What You Really Need to Know About Postpartum Training

No matter what kind of birth you had, assisted vaginal, unassisted vaginal, or c-section, your body has been through a lot. Not to mention the 9 months it has been expanding, changing, growing, and carrying a human. When you are cleared to exercise again, the way you train may also change.

As I write this, I am 6 weeks postpartum and just did my first workout yesterday (and let me tell you, I am bouncing my son on a yoga ball as I write this and my legs are burning!). I felt more than ready. I have a pre and postnatal training certification. I had done my research and planning. But even then I was surprised by the physical and mental hurdles I encountered. Now some of these I knew but did not know the extent to which they would hinder me and others completely blindsided me. Here are just a few of the lessons I had to learn or remember in my first week back in the gym. 

Accepting This is a New You, Boo.
A LOT changes when you have a baby. Your time is not your own, your body is not what you are used to, you are not sleeping (like at all), your hormones are whack, and that’s just a start. For many women, there are birth traumas they are recovering from, postpartum mood disorders, and whatever issues your little one brings along with them. With that said, it is helpful to have realistic expectations for what working out might look like.

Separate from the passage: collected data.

(** * Win-Graphics-Win32-API: the Direct2D circle window

    A shallow embedding of [GraphicsWin32/src/main.cpp].  The window
    object, the COM objects handed out by Direct2D and the sequence of
    calls made into the operating system are explicit state; every
    member function of [MainWindow] is a computation over that state
    which may fault on a bad pointer. *)

From Stdlib Require Import ZArith Lia SpecFloat.
From stdpp Require Import gmap list.

Local Open Scope Z_scope.

(** ** Machine scalars *)

(** [FLOAT] is IEEE-754 binary32: 24 bits of precision, [emax = 128]. *)
Definition FLOAT := spec_float.
Definition prec32 : Z := 24.
Definition emax32 : Z := 128.

(** Conversion of an integer constant or value to [FLOAT]. *)
Definition FLOAT_of_Z (n : Z) : FLOAT := binary_normalize prec32 emax32 n 0 false.
Definition fdiv (a b : FLOAT) : FLOAT := SFdiv prec32 emax32 a b.
Definition flt (a b : FLOAT) : bool := SFltb a b.

(** The [min] macro of the Windows headers:
    [#define min(a,b) (((a) < (b)) ? (a) : (b))]. *)
Definition min (a b : FLOAT) : FLOAT := if flt a b then a else b.

(** [LONG] and [HRESULT] are 32-bit signed, [UINT32] is 32-bit unsigned. *)
Definition LONG_of_bits (u : Z) : Z := (u + 2 ^ 31) mod 2 ^ 32 - 2 ^ 31.
Definition UINT32_of (n : Z) : Z := n mod 2 ^ 32.

Definition HRESULT := Z.
Definition S_OK : HRESULT := 0.
Definition E_OUTOFMEMORY : HRESULT := LONG_of_bits 0x8007000E.
Definition D2DERR_RECREATE_TARGET : HRESULT := LONG_of_bits 0x8899000C.
Definition SUCCEEDED (hr : HRESULT) : bool := 0 <=? hr.
Definition FAILED (hr : HRESULT) : bool := hr <? 0.

Definition UINT := Z.
Definition WM_CREATE : UINT := 0x0001.
Definition WM_DESTROY : UINT := 0x0002.
Definition WM_SIZE : UINT := 0x0005.
Definition WM_PAINT : UINT := 0x000F.

Definition HWND := Z.
Definition LRESULT := Z.
(** Name, kind and whether the field is required. *)
Definition recognized_fields (name : jsstring) : list (string * field_kind * bool) :=
  if decide (name = js "generate-thinking") then
    [ ("prompt"%string, KString, true); ("outputDir"%string, KString, false) ]
  else if decide (name = js "send-email") then
    [ ("to"%string, KString, true); ("subjectPrompt"%string, KString, true);
      ("text"%string, KString, true); ("html"%string, KString, false);
      ("images"%string, KImages, false) ]
  else if decide (name = js "analyze-data") then
    [ ("fileData"%string, KString, true); ("fileName"%string, KString, true);
      ("analysisType"%string, KEnum [js "basic"; js "detailed"], true);
      ("outputDir"%string, KString, false) ]
  else [].

(** An image: an object with a string [name] and a string [data]. *)
Definition is_image (v : json) : bool :=
  match v with
  | JObject fields =>
      match get_field fields (js "name"), get_field fields (js "data") with
      | Some (JString _), Some (JString _) => true
      | _, _ => false
      end
  | _ => false
  end.

Definition has_kind (k : field_kind) (v : json) : bool :=
  match k, v with
  | KString, JString _ => true
  | KEnum options, JString s => bool_decide (s ∈ options)
  | KImages, JArray items => forallb is_image items
  | _, _ => false
  end.

(** [key] is a recognised field of the tool that is required and missing,
    or present with a value of the wrong type or outside the enum. *)
Definition offending (name : jsstring) (fields : list (jsstring * json))
    (key : string) : Prop :=
  exists k required,
    In (key, k, required) (recognized_fields name) /\
    match get_field fields (js key) with
    | None => required = true
    | Some v => has_kind k v = false
    end.

(** Some issue of the list is located at or under the field [key]. *)
Definition flags (key : string) (issues : list ZodIssue) : Prop :=
  exists issue rest,
    In issue issues /\ issue_path issue = PKey (js key) :: rest.

(** ** The run of [analyze-data], read off its collaborators

    What the handler leaves on disk and the calls it makes, stage by stage,
    for validated arguments [a] and a disk [disk]. *)

Section AnalyzeRun.

Variable P : Platform.
Variable W : World.
Variable a : AnalyzeDataArgs.t.

Definition saveDir_of : jsstring :=
  if truthy (AnalyzeDataArgs.outputDir a)
  then path_resolve P (default [] (AnalyzeDataArgs.outputDir a))
  else path_join P (outputDir P) (js "analysis").

Definition buffer_of : list N :=
  Buffer_from_base64 P (AnalyzeDataArgs.fileData a).

Definition tempFilePath_of : jsstring :=
  path_join P saveDir_of (AnalyzeDataArgs.fileName a).

(** The rows the loader finds in the uploaded file. *)
Definition uploaded_rows : thrown + list DataRow :=
  if endsWith (AnalyzeDataArgs.fileName a) (js ".csv")
  then inr (Papa_parse P buffer_of)
  else XLSX_rows P buffer_of.

(** The disk after the upload is written, and the calls up to there. *)
Definition upload_disk (disk : FileSystem) : FileSystem :=
  {| files := <[tempFilePath_of := buffer_of]> (files disk);
     dirs := if present disk saveDir_of then dirs disk
             else {[saveDir_of]} ∪ dirs disk |}.

Definition upload_events (disk : FileSystem) : list event :=
  (if present disk saveDir_of then [] else [DirMade saveDir_of])
  ++ [FileWritten tempFilePath_of buffer_of].

Definition plotsDir_of : jsstring := path_join P saveDir_of (js "plots").

Definition plotPath_of (col : jsstring) : jsstring :=
  path_join P plotsDir_of
    (col ++ js "_histogram_" ++ dec (Date_now W) ++ js ".html").

Definition plot_page (data : list DataRow) (col : jsstring) : list N :=
  chartHtml P col (bins (column_values (StringToNumber P) data col))
                  (counts (column_values (StringToNumber P) data col)).

(** The disk after the chart pages of the columns [cols] are written, and
    the calls of that stage. *)
Definition plots_disk (disk : FileSystem) (data : list DataRow)
    (cols : list jsstring) : FileSystem :=
  {| files := fold_left (fun m col => <[plotPath_of col := plot_page data col]> m)
                        cols (files disk);
     dirs := if present disk plotsDir_of then dirs disk
             else {[plotsDir_of]} ∪ dirs disk |}.

Definition plots_events (disk : FileSystem) (data : list DataRow)
    (cols : list jsstring) : list event :=
  (if present disk plotsDir_of then [] else [DirMade plotsDir_of])
  ++ map (fun col => FileWritten (plotPath_of col) (plot_page data col)) cols.

Definition analysisPath_of : jsstring :=
  path_join P saveDir_of (js "analysis_" ++ dec (Date_now W) ++ js ".txt").

Definition reportPath_of : jsstring :=
  path_join P saveDir_of (js "report_" ++ dec (Date_now W) ++ js ".html").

You might not get a full hour in the gym. You might be modifying your sets and reps. You might be lifting a fourth of the weight you were before. You might be starting with physical therapy rather than with fitness classes. You might only get in 2 workouts a week right off the bat. It can be difficult to let that be “good enough” when it is not what you are used to.

The body you are used to did not grow and birth a human like this new body did. This is a new you, so start with new goals. Start with the end in mind then add stair step goals. For example, maybe you were able to do 50 push ups pre-baby, and now you can only do 5. Start with the goal of doing 10, then 20, then 30. This helps set those realistic expectations and gives you milestones to celebrate along the way. 

Remember How Much Your Core Matters
Over the past nine months, your core has been home to a human. The stretching of your abdomen as your baby grows causes a separation of the core at the linea alba called rectus diastasis. This can lead to poor core strength and poor mind muscle connection. Your core is involved in everything you do, from walking upright, to squatting without breaking your back, to obviously, sitting up. If your core has been weakened (which odds are it has to some degree) performing basic movements can be more difficult. Furthermore, if not taken into consideration, performing exercises that demand core support can easily lead to injuries.

To avoid injury, start with rebuilding your core strength. Begin with modified movements and increase their intensity as you get stronger. My favorites are birddogs, deadbugs, and rolling pelvic bridges. These are all easy to decrease in intensity and build up as you get stronger. They also require some mind muscle connection and coordination to help you rebuild that aspect as well. 

Momming is Physical
Being a mom is way more physically demanding than I anticipated. Your back is wrecked from breastfeeding. Your shoulders and arms are exhausted from holding your baby. When starting to train again, you may want to modify slightly, as being sore and fatigued makes caring for your baby even harder. On day one I went too hard and could barely sleep because my hamstrings were so sore. I have found sticking to an upper/lower body split, like our Body Blueprint, rather than a body part specific split, has helped me avoid being too sore or fatigued in any one area. I also decrease sets on arm and shoulder exercises for now as I regain strength. Trust me, I am with you. I want to get back to pre-pregnancy intensity yesterday. However, it is not worth making day to day life even harder than it already is. 


If you are breastfeeding, you have two new friends to consider 24/7: your boobs. Not only are your boobs probably bigger and in need of a little more support, but they are changing by the minute based on your milk supply. Also, did you know that exercise lactation is a thing? Yeah, neither did I until I was about 5 minutes from my house on a run with two lovely wet spots on my shirt. Classy. Learn from my mistakes – feed or pump before you train and wear breast pads. It is also helpful to invest in some good front zip bras for support and easy breastfeeding. This will all help decrease the pain from swollen, bouncing boobs, and the amount of leaking.

It’s Okay To Do This
I’ve heard my clients talk about mom guilt a lot. I did not fully understand the feeling until now. I know how hard it can be to leave your baby in someone else’s care to go do something for yourself or to do anything for that matter. Even asking my husband or mom to watch him so I could shower or fold laundry felt wrong. I’m his mom, I’m supposed to be doing this.

I needed to remind myself what I would tell my clients:

Taking time to make sure you are happy and healthy will only benefit your baby/family.”

I know it is easier said than done and sometimes that time just does not exist. However, start finding the time, start asking for help, and start letting yourself put time and effort into you. I promise everyone around you will be better for it.